Extracted data entries
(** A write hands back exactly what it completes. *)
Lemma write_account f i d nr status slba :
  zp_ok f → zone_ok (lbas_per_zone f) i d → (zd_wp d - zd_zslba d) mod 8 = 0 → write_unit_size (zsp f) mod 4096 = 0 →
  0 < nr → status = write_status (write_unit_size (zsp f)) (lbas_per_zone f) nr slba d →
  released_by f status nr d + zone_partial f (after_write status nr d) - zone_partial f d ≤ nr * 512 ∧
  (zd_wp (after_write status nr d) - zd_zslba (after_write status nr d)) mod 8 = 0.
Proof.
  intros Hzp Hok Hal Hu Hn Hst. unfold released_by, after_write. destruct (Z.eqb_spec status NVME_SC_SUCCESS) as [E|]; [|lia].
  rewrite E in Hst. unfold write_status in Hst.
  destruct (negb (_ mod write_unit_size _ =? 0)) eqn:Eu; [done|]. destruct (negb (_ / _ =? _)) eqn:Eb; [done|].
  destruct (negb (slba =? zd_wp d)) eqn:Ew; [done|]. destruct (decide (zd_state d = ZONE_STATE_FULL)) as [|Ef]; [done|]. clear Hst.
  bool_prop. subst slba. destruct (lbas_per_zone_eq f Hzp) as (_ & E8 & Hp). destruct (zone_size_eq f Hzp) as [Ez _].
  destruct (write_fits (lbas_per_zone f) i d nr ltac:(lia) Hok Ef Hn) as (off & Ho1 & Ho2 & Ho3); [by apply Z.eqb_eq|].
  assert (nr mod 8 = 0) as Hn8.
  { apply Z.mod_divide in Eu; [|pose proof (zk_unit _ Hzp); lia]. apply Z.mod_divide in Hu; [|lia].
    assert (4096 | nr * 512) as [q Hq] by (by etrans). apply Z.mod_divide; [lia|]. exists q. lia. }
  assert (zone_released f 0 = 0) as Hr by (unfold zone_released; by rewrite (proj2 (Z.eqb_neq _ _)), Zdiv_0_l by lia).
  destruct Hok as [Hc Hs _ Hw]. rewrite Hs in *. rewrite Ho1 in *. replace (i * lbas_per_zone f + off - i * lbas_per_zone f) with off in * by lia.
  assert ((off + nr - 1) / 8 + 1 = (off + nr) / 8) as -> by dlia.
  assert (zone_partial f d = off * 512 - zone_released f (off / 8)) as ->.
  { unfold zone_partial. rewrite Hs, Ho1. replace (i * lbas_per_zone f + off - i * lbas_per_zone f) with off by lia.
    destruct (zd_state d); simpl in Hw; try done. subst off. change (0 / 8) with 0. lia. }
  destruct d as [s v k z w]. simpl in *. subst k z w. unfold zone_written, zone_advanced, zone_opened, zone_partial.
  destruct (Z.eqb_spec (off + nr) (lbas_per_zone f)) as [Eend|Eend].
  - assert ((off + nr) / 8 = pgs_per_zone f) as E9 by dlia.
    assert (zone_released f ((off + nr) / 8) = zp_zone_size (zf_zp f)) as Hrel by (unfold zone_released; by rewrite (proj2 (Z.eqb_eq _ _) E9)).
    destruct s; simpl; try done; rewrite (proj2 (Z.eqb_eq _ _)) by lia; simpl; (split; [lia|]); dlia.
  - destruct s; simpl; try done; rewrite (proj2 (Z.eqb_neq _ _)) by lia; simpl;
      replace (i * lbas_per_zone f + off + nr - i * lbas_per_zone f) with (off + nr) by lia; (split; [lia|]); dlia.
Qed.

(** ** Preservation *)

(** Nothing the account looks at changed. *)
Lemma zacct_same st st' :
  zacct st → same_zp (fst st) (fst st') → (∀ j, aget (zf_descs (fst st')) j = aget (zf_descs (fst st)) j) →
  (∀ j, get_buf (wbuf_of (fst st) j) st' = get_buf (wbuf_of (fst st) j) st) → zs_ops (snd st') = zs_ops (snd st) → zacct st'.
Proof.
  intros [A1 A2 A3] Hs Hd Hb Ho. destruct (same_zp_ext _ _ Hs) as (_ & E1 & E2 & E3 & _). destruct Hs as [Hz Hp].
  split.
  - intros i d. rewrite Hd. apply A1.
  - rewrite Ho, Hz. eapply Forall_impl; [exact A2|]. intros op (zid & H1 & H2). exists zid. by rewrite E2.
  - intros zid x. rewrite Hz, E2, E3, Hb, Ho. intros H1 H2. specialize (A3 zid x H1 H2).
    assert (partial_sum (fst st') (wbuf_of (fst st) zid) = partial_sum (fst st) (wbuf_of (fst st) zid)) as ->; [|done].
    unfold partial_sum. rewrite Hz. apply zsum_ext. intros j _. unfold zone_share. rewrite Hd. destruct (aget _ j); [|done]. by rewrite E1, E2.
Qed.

==

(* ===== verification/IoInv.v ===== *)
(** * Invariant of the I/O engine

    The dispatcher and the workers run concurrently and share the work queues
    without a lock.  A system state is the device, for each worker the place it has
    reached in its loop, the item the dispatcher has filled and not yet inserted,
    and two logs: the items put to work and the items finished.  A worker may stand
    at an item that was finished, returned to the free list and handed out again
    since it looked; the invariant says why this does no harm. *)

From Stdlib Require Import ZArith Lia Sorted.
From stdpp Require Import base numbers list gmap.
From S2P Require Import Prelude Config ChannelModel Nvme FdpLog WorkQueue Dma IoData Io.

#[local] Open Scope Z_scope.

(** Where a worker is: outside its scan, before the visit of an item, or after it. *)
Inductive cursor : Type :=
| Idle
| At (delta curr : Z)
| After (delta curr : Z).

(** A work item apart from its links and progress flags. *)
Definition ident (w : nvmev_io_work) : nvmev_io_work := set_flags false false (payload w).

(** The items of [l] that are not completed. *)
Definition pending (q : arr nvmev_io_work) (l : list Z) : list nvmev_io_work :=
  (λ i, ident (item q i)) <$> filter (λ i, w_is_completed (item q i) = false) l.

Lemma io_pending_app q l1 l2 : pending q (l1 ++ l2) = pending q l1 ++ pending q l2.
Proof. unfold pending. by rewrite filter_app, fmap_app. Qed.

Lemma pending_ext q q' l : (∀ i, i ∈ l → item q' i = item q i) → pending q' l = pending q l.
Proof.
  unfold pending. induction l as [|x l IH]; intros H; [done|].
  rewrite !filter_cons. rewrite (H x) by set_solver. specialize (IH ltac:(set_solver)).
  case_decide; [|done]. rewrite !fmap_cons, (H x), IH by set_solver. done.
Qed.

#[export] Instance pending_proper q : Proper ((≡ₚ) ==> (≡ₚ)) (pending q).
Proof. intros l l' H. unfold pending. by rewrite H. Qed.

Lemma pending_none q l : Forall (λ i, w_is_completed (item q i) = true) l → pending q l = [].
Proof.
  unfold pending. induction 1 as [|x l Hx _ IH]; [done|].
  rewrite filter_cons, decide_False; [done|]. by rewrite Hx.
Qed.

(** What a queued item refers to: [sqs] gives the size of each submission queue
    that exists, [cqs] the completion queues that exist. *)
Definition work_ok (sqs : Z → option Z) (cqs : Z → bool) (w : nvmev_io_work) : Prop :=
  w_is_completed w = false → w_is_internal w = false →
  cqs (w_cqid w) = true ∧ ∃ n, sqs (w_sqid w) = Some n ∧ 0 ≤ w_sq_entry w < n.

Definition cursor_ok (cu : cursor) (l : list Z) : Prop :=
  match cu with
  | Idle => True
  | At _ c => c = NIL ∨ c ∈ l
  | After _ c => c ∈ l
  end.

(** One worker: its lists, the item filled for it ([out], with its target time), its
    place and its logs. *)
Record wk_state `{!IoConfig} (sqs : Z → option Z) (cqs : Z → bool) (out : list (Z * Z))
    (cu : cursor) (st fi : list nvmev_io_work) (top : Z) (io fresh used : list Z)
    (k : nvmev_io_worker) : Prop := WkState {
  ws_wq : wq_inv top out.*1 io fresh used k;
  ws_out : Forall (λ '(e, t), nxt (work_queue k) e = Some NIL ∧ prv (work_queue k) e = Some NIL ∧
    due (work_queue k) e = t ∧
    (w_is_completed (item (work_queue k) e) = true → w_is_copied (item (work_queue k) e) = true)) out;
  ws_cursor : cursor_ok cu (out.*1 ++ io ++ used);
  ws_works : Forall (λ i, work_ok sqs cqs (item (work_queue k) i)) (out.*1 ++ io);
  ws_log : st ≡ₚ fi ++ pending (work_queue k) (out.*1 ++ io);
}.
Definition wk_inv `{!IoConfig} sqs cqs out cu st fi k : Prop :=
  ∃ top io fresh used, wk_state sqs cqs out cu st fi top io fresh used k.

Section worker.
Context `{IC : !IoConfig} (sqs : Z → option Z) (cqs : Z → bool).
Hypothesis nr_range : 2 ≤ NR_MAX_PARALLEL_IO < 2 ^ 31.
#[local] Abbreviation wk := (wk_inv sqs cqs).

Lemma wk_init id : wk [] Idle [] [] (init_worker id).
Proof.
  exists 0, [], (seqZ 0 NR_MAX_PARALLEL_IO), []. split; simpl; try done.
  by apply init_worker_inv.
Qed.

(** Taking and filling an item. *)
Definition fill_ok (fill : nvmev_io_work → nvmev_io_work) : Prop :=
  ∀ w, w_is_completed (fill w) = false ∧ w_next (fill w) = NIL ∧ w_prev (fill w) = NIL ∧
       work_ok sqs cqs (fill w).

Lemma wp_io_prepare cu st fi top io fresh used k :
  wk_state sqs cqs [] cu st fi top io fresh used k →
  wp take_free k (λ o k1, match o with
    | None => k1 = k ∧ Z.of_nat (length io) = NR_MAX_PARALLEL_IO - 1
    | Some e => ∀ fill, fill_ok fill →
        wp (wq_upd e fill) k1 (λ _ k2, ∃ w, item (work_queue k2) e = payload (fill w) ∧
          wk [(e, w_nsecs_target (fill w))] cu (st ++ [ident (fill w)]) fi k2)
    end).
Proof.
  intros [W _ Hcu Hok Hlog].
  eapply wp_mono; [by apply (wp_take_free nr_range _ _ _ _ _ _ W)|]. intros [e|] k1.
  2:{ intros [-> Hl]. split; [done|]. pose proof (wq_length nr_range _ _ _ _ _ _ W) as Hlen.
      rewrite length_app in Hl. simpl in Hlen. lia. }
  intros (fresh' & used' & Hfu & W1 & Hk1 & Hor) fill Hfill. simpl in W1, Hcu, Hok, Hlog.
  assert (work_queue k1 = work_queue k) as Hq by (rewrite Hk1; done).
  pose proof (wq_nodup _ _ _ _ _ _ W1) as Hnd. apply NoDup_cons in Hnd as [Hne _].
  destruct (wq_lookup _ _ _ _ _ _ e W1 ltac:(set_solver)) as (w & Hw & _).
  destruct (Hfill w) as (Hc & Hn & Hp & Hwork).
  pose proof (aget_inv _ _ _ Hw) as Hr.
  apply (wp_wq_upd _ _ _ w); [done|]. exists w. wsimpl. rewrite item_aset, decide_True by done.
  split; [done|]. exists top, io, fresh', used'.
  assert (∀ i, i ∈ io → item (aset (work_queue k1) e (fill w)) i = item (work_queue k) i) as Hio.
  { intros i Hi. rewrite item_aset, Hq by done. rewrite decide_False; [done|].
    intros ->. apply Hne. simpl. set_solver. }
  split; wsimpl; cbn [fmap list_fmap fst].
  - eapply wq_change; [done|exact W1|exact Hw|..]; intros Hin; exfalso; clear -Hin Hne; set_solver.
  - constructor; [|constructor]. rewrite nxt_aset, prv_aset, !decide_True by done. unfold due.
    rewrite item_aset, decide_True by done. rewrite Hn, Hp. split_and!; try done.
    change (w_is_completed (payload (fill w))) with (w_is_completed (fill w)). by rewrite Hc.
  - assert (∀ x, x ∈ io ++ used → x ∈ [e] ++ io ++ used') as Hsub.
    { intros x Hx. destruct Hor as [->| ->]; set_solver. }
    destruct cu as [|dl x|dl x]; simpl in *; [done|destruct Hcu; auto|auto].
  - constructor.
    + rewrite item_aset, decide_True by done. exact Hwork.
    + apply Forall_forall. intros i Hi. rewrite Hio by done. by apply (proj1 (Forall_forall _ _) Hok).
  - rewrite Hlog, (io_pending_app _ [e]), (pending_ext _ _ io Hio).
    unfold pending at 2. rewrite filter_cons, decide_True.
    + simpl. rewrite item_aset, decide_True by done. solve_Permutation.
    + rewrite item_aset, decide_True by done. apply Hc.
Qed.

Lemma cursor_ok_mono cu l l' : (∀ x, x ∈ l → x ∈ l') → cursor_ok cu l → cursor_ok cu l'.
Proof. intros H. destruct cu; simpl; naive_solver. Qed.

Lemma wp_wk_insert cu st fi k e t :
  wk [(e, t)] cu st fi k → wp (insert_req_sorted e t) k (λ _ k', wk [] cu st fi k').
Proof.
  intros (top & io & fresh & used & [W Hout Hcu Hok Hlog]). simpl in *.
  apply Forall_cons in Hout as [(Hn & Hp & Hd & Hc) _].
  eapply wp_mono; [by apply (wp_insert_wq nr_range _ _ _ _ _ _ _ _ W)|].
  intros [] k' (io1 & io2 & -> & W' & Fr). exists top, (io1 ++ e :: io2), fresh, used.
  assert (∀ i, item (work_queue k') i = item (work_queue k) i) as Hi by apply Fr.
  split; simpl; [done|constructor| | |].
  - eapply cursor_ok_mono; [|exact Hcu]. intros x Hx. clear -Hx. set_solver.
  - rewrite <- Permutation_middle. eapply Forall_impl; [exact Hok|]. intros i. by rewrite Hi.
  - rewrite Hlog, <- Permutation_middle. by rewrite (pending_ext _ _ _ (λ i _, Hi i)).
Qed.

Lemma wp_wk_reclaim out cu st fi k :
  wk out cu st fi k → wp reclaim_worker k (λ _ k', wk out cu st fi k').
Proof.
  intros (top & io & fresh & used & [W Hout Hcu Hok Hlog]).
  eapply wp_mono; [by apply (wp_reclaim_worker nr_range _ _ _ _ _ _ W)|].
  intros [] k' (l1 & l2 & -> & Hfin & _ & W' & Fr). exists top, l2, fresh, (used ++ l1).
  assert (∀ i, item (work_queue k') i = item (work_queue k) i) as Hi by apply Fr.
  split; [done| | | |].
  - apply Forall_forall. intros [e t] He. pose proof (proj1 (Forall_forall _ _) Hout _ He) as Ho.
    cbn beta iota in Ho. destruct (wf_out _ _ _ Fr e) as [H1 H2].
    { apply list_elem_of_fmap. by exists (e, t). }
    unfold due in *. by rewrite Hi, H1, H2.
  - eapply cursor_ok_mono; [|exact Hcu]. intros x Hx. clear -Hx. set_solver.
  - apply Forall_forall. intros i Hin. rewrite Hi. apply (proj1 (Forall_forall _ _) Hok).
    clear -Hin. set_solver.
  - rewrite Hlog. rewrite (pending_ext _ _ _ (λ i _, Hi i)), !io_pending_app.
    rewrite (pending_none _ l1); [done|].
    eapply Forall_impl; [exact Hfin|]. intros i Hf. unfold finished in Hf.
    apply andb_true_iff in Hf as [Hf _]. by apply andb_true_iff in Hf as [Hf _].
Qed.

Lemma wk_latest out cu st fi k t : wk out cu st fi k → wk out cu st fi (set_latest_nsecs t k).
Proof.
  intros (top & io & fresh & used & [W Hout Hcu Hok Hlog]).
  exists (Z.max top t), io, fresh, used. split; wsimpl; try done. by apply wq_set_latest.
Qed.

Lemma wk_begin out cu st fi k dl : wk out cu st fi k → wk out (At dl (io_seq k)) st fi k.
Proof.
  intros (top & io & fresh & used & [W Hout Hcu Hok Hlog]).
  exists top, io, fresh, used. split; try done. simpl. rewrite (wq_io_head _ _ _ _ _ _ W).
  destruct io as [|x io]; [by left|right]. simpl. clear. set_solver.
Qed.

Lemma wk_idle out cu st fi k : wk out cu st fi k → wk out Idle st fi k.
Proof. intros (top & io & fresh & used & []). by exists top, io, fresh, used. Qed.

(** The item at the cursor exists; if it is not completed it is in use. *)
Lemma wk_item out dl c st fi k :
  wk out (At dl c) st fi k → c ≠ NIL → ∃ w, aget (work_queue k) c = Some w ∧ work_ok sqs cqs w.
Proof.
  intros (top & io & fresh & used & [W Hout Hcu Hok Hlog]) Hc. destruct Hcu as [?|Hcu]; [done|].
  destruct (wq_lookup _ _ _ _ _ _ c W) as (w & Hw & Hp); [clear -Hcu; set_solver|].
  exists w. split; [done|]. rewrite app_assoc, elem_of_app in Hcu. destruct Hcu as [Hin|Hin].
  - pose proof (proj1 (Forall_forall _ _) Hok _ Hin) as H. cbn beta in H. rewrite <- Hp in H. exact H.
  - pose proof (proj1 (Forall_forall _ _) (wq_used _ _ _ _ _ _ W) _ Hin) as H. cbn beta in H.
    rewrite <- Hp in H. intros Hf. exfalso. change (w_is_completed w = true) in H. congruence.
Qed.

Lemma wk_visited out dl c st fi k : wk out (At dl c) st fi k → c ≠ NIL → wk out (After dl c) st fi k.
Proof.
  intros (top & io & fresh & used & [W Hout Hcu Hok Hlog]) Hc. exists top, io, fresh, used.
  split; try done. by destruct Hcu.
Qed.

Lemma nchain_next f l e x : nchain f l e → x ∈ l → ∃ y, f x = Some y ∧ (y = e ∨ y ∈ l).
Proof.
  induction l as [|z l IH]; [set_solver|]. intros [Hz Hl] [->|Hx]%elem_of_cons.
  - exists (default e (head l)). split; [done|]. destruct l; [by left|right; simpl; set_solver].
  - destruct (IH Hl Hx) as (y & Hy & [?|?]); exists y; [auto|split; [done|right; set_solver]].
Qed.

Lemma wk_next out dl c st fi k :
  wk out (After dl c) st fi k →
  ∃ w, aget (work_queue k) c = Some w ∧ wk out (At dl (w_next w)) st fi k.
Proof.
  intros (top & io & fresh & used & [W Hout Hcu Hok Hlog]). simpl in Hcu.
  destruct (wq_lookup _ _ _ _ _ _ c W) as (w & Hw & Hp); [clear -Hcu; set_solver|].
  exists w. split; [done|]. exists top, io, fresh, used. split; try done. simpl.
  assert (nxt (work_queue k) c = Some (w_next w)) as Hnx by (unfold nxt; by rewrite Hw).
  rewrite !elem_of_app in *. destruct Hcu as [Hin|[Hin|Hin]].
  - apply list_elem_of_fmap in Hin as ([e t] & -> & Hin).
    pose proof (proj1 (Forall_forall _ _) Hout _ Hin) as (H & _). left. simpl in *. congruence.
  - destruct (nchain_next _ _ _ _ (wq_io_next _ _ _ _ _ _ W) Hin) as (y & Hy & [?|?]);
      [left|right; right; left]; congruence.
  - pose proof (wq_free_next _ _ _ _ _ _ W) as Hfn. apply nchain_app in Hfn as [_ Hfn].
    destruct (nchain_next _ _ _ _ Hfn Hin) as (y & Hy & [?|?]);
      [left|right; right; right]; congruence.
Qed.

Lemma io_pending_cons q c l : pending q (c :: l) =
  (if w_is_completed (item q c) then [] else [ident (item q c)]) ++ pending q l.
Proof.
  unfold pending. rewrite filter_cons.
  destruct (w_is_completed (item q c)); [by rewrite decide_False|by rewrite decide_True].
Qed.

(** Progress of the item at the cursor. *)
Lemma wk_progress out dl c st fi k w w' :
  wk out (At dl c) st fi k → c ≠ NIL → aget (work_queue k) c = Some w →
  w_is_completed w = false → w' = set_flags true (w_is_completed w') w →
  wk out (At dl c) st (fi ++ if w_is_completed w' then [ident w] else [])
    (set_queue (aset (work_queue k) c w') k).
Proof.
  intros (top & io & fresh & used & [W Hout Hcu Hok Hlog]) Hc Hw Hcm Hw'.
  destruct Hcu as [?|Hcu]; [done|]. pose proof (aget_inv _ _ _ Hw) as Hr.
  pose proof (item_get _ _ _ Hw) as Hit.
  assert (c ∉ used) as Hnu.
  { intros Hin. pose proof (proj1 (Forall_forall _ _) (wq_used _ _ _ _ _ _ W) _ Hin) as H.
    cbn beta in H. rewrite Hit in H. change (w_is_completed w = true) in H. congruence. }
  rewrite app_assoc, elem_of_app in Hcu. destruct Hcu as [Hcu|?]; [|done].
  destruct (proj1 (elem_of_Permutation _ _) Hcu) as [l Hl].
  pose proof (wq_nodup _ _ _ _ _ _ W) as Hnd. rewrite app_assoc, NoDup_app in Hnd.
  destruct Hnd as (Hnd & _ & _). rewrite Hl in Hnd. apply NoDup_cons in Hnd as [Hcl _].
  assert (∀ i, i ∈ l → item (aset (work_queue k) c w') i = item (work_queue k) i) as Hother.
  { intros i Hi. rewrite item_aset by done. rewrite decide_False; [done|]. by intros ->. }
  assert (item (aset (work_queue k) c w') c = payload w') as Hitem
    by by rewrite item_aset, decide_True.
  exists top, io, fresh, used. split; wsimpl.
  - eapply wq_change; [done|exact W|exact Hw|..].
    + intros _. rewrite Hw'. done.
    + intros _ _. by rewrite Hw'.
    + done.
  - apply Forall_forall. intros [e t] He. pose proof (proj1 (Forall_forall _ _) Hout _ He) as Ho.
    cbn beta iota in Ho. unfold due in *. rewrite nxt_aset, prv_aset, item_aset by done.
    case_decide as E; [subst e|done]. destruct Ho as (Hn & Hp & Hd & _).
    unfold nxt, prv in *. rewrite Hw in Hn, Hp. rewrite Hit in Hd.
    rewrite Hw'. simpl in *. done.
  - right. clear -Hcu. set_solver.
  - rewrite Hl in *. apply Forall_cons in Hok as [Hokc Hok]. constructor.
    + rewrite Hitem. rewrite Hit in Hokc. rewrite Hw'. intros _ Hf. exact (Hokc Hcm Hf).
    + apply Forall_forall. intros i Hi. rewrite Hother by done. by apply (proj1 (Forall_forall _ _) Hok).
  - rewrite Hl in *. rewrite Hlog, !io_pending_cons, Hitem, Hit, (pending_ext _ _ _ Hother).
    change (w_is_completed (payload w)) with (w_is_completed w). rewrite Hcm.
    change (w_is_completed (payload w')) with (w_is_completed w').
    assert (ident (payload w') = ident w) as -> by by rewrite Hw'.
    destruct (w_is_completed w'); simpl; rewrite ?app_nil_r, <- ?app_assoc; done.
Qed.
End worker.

**WHAT TO WORK ON:**
Scan the data above and report each line in which "Idle" is present.

**RESPONSE AREA:**
| Idle
  | Idle => True
Lemma wk_init id : wk [] Idle [] [] (init_worker id).
Lemma wk_idle out cu st fi k : wk out cu st fi k → wk out Idle st fi k.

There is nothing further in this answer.